= TASK TO CARRY OUT =
Go to the line holding "Definition is_alnum (c" in the entries below and write out exactly every line down to and including the line holding "Definition should_escape_path (c".

(Collected data entries)
(* ===== verification/GoHttp.v ===== *)
(** * Go URLs, HTTP headers, requests and responses

    The parts of [net/url] and [net/http] the handlers and the middleware use:
    [URL.String], [URL.Query], header maps, the request fields the program
    reads and a recorder of what a handler writes. *)

From stdpp Require Import base tactics option list gmap strings pretty.
From Stdlib Require Import ZArith Lia Ascii.
From S2P Require Import Prelude GoStrings.
#[local] Open Scope Z_scope.

Module Url.

Definition is_alnum (c : ascii) : bool := is_digit c || is_upper c || is_lower c.
(** Membership of a byte in a set written as a string. *)
Definition one_of (set : string) (c : ascii) : bool := bool_decide (c ∈ bs set).

Definition should_escape_path (c : ascii) : bool :=
  negb (is_alnum c || one_of "-_.~$&+,/:;=@" c).
Definition should_escape_host (c : ascii) : bool :=
  negb (is_alnum c || one_of "-_.~!$&'()*+,;=:[]<>" c || bool_decide (c = dquote)).

Definition hex_upper (d : Z) : ascii := of_byte (if d <? 10 then 48 + d else 55 + d).
Definition escape (should : ascii -> bool) (s : string) : string :=
  sb (concat ((fun c => if should c
                        then ["%"%char; hex_upper (byte c / 16); hex_upper (byte c mod 16)]
                        else [c]) <$> bs s)).

(** [url.URL{Scheme, Host, Path, RawQuery}.String()] with a non-empty scheme. *)
Definition url_string (scheme host path rawquery : string) : string :=
  let escaped := if String.eqb path "*" then "*" else escape should_escape_path path in
  let slash :=
    if negb (String.eqb escaped "") && negb (Strings.HasPrefix escaped "/")
       && negb (String.eqb host "") then "/" else "" in
  scheme +:+ ":" +:+
  (if negb (String.eqb host "") || negb (String.eqb path "") then "//" else "") +:+
  escape should_escape_host host +:+ slash +:+ escaped +:+
  (if String.eqb rawquery "" then "" else "?" +:+ rawquery).

(** [strings.Cut] at the first occurrence of a byte; without one the second part
    is empty. *)
Definition cut (c : ascii) (l : list ascii) : list ascii * list ascii :=
  match index_byte c l with
  | Some i => (take i l, drop (S i) l)
  | None => (l, [])
  end.

Definition hex_digit (c : ascii) : option Z :=
  if is_digit c then Some (byte c - 48)
  else if in_range 97 102 (byte c) then Some (byte c - 87)
  else if in_range 65 70 (byte c) then Some (byte c - 55)
  else None.

(** [url.QueryUnescape] *)
Fixpoint query_unescape (l : list ascii) : option (list ascii) :=
  match l with
  | [] => Some []
  | c :: l' =>
      if bool_decide (c = "%"%char) then
        match l' with
        | a :: b :: l'' =>
            x ← hex_digit a; y ← hex_digit b;
            k ← query_unescape l''; Some (of_byte (x * 16 + y) :: k)
        | _ => None
        end
      else
        k ← query_unescape l';
        Some ((if bool_decide (c = "+"%char) then " "%char else c) :: k)
  end.

(** [url.ParseQuery]: the pairs in order; malformed ones are skipped. *)
Definition parse_pair (p : list ascii) : option (string * string) :=
  if bool_decide (";"%char ∈ p) || bool_decide (p = []) then None
  else
    let '(k, v) := cut "="%char p in
    k' ← query_unescape k; v' ← query_unescape v; Some (sb k', sb v').
Definition parse_query (rawquery : string) : list (string * string) :=
  omap parse_pair (split_bytes "&"%char (bs rawquery)).
(** [Values.Get]: the first value of a key, or the empty string. *)
Fixpoint query_get (q : list (string * string)) (k : string) : string :=
  match q with
  | [] => ""
  | (k', v) :: q' => if String.eqb k' k then v else query_get q' k
  end.

End Url.

(** ** Requests *)

(** The fields of [http.Request] the program reads.  Headers are stored under
    their canonical names, each with its values in order. *)
Record Request := mkRequest {
  rq_method : string;
  rq_host : string;
  rq_path : string;
  rq_rawquery : string;
  rq_tls : bool;
  rq_header : gmap string (list string);
  rq_remote_addr : string
}.

(** [r.Header.Get(k)] for a canonical key *)
Definition header_get (h : gmap string (list string)) (k : string) : string :=
  match h !! k with Some (v :: _) => v | _ => "" end.
(** [w.Header().Set(k, v)] *)
Definition header_set (k v : string) (h : gmap string (list string))
    : gmap string (list string) := <[k := [v]]> h.

(** ** Responses

    What a handler has written: the header map, the status of the first
    [WriteHeader] (nothing when none), and the body. *)
Record Response (B : Type) := mkResponse {
  rs_header : gmap string (list string);
  rs_status : option Z;
  rs_body : list B
}.
Arguments mkResponse {_} _ _ _.
Arguments rs_header {_} _.
Arguments rs_status {_} _.
Arguments rs_body {_} _.

Definition empty_response {B} : Response B := mkResponse ∅ None [].

(** [w.Header().Set] on a response *)
Definition set_header {B} (k v : string) (w : Response B) : Response B :=
  mkResponse (header_set k v (rs_header w)) (rs_status w) (rs_body w).
(** [w.WriteHeader(code)]: only the first call sets the status. *)
Definition write_header {B} (code : Z) (w : Response B) : Response B :=
  mkResponse (rs_header w) (Some (default code (rs_status w))) (rs_body w).
(** A body write; it sends status 200 when no status was written. *)
Definition write_body {B} (b : B) (w : Response B) : Response B :=
  mkResponse (rs_header w) (Some (default 200 (rs_status w))) (rs_body w ++ [b]).

Example url_ex :
  Url.url_string "https" "rdap.example.com:8443" "/ip/8.8.8.0/24" "a=b"
  = "https://rdap.example.com:8443/ip/8.8.8.0/24?a=b".
Proof. vm_compute. reflexivity. Qed.
Example query_ex :
  Url.parse_query "name=exam%2Aple&limit=5&bad=%zz" = [("name", "exam*ple"); ("limit", "5")].
Proof. vm_compute. reflexivity. Qed.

= EXERCISE SOLUTION =
Definition is_alnum (c : ascii) : bool := is_digit c || is_upper c || is_lower c.
(** Membership of a byte in a set written as a string. *)
Definition one_of (set : string) (c : ascii) : bool := bool_decide (c ∈ bs set).

Definition should_escape_path (c : ascii) : bool :=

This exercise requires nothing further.